3 out of 5 stars A Journal of Grief.......2007-10-09

I probably don't need to write a review for this book, but I did want to put my opinion out there.

I wanted to read Joan Didion because of her reputation and this was the most readily available book. I have read a few of her individual essays but this was first exposure to a full length work by Ms. Didion. The writing in all of her work is strong. This book, however, seems almost to be missing something.

With that being said, what a terribly hard topic to write about and still write well? I would still recommend this to anyone dealing with the loss of someone close to you, but I think there is other work by Joan Didion that is a better example of her expertise.

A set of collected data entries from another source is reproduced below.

(* ===== verification/Throttle.v ===== *)
(** * The authentication endpoints' rate limit

    [campusid/security/throttle.py]: attempts are counted per address and per
    account in aligned windows, and the previous window's count is carried over
    in proportion to how much of it a sliding window still covers.

    [time.time()] is a moment in microseconds; the weighted count, a float in
    the source, is kept exactly, as a numerator over the window length. *)

From stdpp Require Import pretty.
From S2P Require Import Prelude PyStr Json Errors Redis.

Module Throttle.

Definition PREFIX := "throttle:".
Definition PER_ADDRESS : Z := 10.
Definition PER_ACCOUNT : Z := 5.
Definition WINDOW_SECONDS : Z := 60.
Definition THROTTLED := "auth.rate_limited".
Definition UNAVAILABLE := "auth.throttle_unavailable".
Definition ADDRESS := "ip".
Definition ACCOUNT := "account".

Record Limit : Type := { name : string; ceiling : Z }.

Section throttle.
(** [hashlib.sha256(value.encode("utf-8")).hexdigest()[:32]]. *)
Context (digest32 : string -> string).
(** The constructor arguments of [Throttle]. *)
Context (per_address per_account window : Z).

Definition span : duration := window * SECOND.

Definition _limits (bucket : string) : Limit :=
  if String.eqb bucket ADDRESS then {| name := ADDRESS; ceiling := per_address |}
  else {| name := ACCOUNT; ceiling := per_account |}.

Definition _key (bucket value : string) (w : Z) : string :=
  PREFIX +:+ bucket +:+ ":" +:+ digest32 value +:+ ":" +:+ pretty w.

(** [float(previous or 0)]. *)
Definition carried_count (previous : option scalar) : prog Z :=
  match previous with
  | None => Ret 0%Z
  | Some (SInt z) => Ret z
  | Some _ => Throw ValueError
  end.

(** The weighted count, times [span]. *)
Definition _count (bucket value : string) (now : moment) : prog Z :=
  let current := (now / span)%Z in
  let elapsed := (now mod span)%Z in
  let key := _key bucket value current in
  await* count := redis_incr key in
  do* (if (count =? 1)%Z then expire_key key (window * 2) else Ret tt);
  await* previous := redis_get (_key bucket value (current - 1)) in
  await* carried := carried_count previous in
  Ret (count * span + carried * (span - elapsed))%Z.

Definition _retry_after (now : moment) : Z :=
  Z.max 1 (whole_seconds (span - now mod span)).
Definition _rule (entry : json) : result load_error Rule :=
  match entry with
  | JObj m =>
      match Json.get m "id" with
      | JStr rule_id =>
          raise* AuthorizationPolicyError when String.eqb rule_id "";
          let* effect := (match Json.get m "effect" with
                          | JStr s => if String.eqb s "permit" then Ok PERMIT
                                      else if String.eqb s "deny" then Ok DENY
                                      else Err AuthorizationPolicyError
                          | _ => Err AuthorizationPolicyError
                          end) in
          let* assurance := (match default (JStr "") (Json.lookup m "assurance") with
                             | JStr a => if existsb (String.eqb a) VALID_ASSURANCE then Ok a
                                         else Err AuthorizationPolicyError
                             | JArr _ | JObj _ => Err UnhashableType
                             | _ => Err AuthorizationPolicyError
                             end) in
          let* description := _text (Json.get m "description") in
          let* entitlements := _names (Json.get m "entitlements") in
          let* affiliations := _names (Json.get m "affiliations") in
          let* roles := _names (Json.get m "roles") in
          let* actions := _names (Json.get m "actions") in
          let* resources := _names (Json.get m "resources") in
          let* resource_prefix := _text (Json.get m "resource_prefix") in
          let* classifications := _names (Json.get m "classifications") in
          let* networks := _names (Json.get m "networks") in
          let* between := _window (Json.get m "between") in
          Ok {| ru_id := rule_id; ru_effect := effect; ru_description := description;
                ru_entitlements := entitlements; ru_affiliations := affiliations;
                ru_roles := roles; ru_actions := actions; ru_resources := resources;
                ru_resource_prefix := resource_prefix; ru_classifications := classifications;
                ru_networks := networks; ru_between := between; ru_assurance := assurance |}
      | _ => Err AuthorizationPolicyError
      end
  | _ => Err AuthorizationPolicyError
  end.
(** [d.get(k)] on a decoded map. *)
Fixpoint map_get (m : list (Cbor.value * Cbor.value)) (k : Cbor.value) : option Cbor.value :=
  match m with
  | [] => None
  | (k', v) :: m' => if Cbor.key_eqb k k' then Some v else map_get m' k
  end.

(** [d.get(k) == n] for an integer. *)
Definition equals_int (v : option Cbor.value) (n : Z) : bool :=
  match v with Some v => Cbor.key_eqb v (Cbor.Int n) | None => false end.

(** A decoding failure is a malformed message. *)
Definition decoding {A} (r : result Cbor.CborError A) : result exn A :=
  match r with Ok a => Ok a | Err _ => Err (WebAuthnRejected MALFORMED) end.

Definition _cose (cose_key : string) : result exn (list (Cbor.value * Cbor.value)) :=
  let* v := decoding (Cbor.decode cose_key) in
  match v with Cbor.Map m => Ok m | _ => Err (WebAuthnRejected MALFORMED) end.

Definition _algorithm (cose_key : string) : result exn Z :=
  let* parameters := _cose cose_key in
  match List.find (fun n => equals_int (map_get parameters (Cbor.Int COSE_ALG)) n) SUPPORTED_ALGORITHMS with
  | Some n => Ok n
  | None => Err (WebAuthnRejected UNSUPPORTED_ALGORITHM)
  end.

Definition parse_authenticator_data (raw : string) (expect_credential : bool)
  : result exn AuthenticatorData :=
  raise* WebAuthnRejected MALFORMED when (String.length raw <? 37)%nat;
  let rp_id_hash := Py.take 32 raw in
  let flags := Cbor.be 0 (Py.slice raw 32 33) in
  let sign_count := Cbor.be 0 (Py.slice raw 33 37) in
  let* '(cid, key, offset) :=
    if negb (Z.land flags AT =? 0)%Z then
      raise* WebAuthnRejected MALFORMED when (String.length raw <? 37 + 18)%nat;
      let offset := (37 + 16)%nat in
      let id_length := Z.to_nat (Cbor.be 0 (Py.slice raw offset (offset + 2))) in
      let offset := (offset + 2)%nat in
      raise* WebAuthnRejected MALFORMED when (String.length raw <? offset + id_length)%nat;
      let cid := Py.slice raw offset (offset + id_length) in
      let offset := (offset + id_length)%nat in
      let* r := decoding (Cbor.decode_prefix (Py.drop offset raw)) in
      Ok (Some cid, Some (Py.slice raw offset (offset + r.2)), (offset + r.2)%nat)
    else
      raise* WebAuthnRejected MALFORMED when expect_credential;
      Ok (None, None, 37%nat) in
  let* offset :=
    if negb (Z.land flags ED =? 0)%Z then
      let* r := decoding (Cbor.decode_prefix (Py.drop offset raw)) in
      Ok (offset + r.2)%nat
    else Ok offset in
  raise* WebAuthnRejected MALFORMED when negb (Nat.eqb offset (String.length raw));
  Ok {| rp_id_hash := rp_id_hash; flags := flags; sign_count := sign_count;
        credential_id := cid; public_key := key |}.

Definition _check_counter (stored presented : Z) : result exn unit :=
  if (stored =? 0)%Z && (presented =? 0)%Z then Ok tt
  else if (presented <=? stored)%Z then Err (WebAuthnRejected CLONED) else Ok tt.

Section webauthn.
Variable sha256 : string -> string.
(** [json.loads], [None] for [ValueError]; and [str(value)] of a JSON value that
    is not a string. *)
Variable loads : string -> option json.
Variable str_of : json -> string.
Variable lib : keys.

(** Nothing decodes to the empty string. *)
Definition _b64url_decode (value : string) : string :=
  match Base64.b64url_decode value with Some raw => raw | None => "" end.

Definition _client_data (raw expected_type challenge origin : string) : result exn string :=
  match loads raw with
  | None => Err (WebAuthnRejected MALFORMED)
  | Some (JObj payload) =>
      raise* WebAuthnRejected WRONG_TYPE when
        negb (bool_decide (Json.lookup payload "type" = Some (JStr expected_type)));
      let presented := match Json.lookup payload "challenge" with
                       | Some (JStr s) => s
                       | Some v => str_of v
                       | None => ""
                       end in
      raise* WebAuthnRejected CHALLENGE_MISMATCH when
        negb (String.eqb (_b64url_decode presented) challenge);
      raise* WebAuthnRejected ORIGIN_MISMATCH when
        negb (bool_decide (Json.lookup payload "origin" = Some (JStr origin)));
      Ok (sha256 raw)
  | Some _ => Err (WebAuthnRejected MALFORMED)
  end.
Definition demo_code (step : Z) : list Z :=
  match Totp.code_at Totp.demo_hmac demo_secret step with Ok c => points c | Err _ => [] end.

Definition demo_factor (last : option Z) : MfaFactor :=
  {| f_id := "f1"; f_person := "sam"; f_kind := TOTP; f_label := "phone"; f_secret := Some demo_secret;
     f_last_step := last; f_credential_id := None; f_public_key := None; f_sign_count := None;
     f_algorithm := None; f_created_at := 0; f_confirmed_at := Some 0%Z; f_last_used_at := None;
     f_disabled_at := None |}.
Definition demo_db : Db := {| factors := [demo_factor None]; codes := [] |}.
Definition demo_step : Z := Totp.step_at demo_now.

Definition demo_sched := sys_sched Totp.demo_hmac demo_space Totp.demo_isdigit.

(** Two requests with one code both read before either writes. *)
Definition demo_race : system :=
  demo_sched [0; 1; 1; 0]%nat
    (System demo_db ((fun a => Verifying a.1.1 a.1.2 a.2) <$> replicate 2 ("sam", demo_code demo_step, demo_now))).

Lemma totp_step_single_use_witness :
  sys_pool demo_race = [Refused; Accepted "f1" demo_step] /\ 1%nat = 1%nat.
Proof.
  split; [vm_compute; reflexivity|].
  apply (totp_step_single_use Totp.demo_hmac demo_space Totp.demo_isdigit demo_db
    (replicate 2 ("sam", demo_code demo_step, demo_now)) demo_race 1 1 "f1" demo_step).
  - vm_compute. repeat constructor. by intros ?%elem_of_nil.
  - apply sys_sched_steps.
  - vm_compute; reflexivity.
  - vm_compute; reflexivity.
Defined.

4 out of 5 stars Loss.......2007-10-06

I have just finished reading, "The Year of Magical Thinking". I was unable to put the book down, once I started it. I have been a health care professional for 30 years. I have dealt with personal experiences of death and loss, and have also had the privilege of observing people, dying patients, and their grieving families, who have undergone the same experiences. The author was able to convey the tremendous sense of loss that a person goes through when a close family member, or friend, dies.
It is almost as if an arm or a leg, or, even, a heart has been excised from the person who has been left to cope. I have found that the only thing that really alleviates the pain, is time. There are people who are so afraid of losing a loved one that they live their entire lives without being open to love because they fear the inevitable loss. I would recommend this book to everyone because, in a lifetime, we will all be called upon to cope with death, loss, and grief. When we experience our own "magical thinking", we will at least be able to understand that we are not alone. There are others who have felt the same way we do and have reacted in the same ways as we have.

4 out of 5 stars The Year of Magical Thinking.......2007-10-01

A well-written book and a good sharing of personal emotions. Sometimes seemed like name-dropping at it's best (or worst) but I suppose if you know all the best people you mention them and their effect on your life.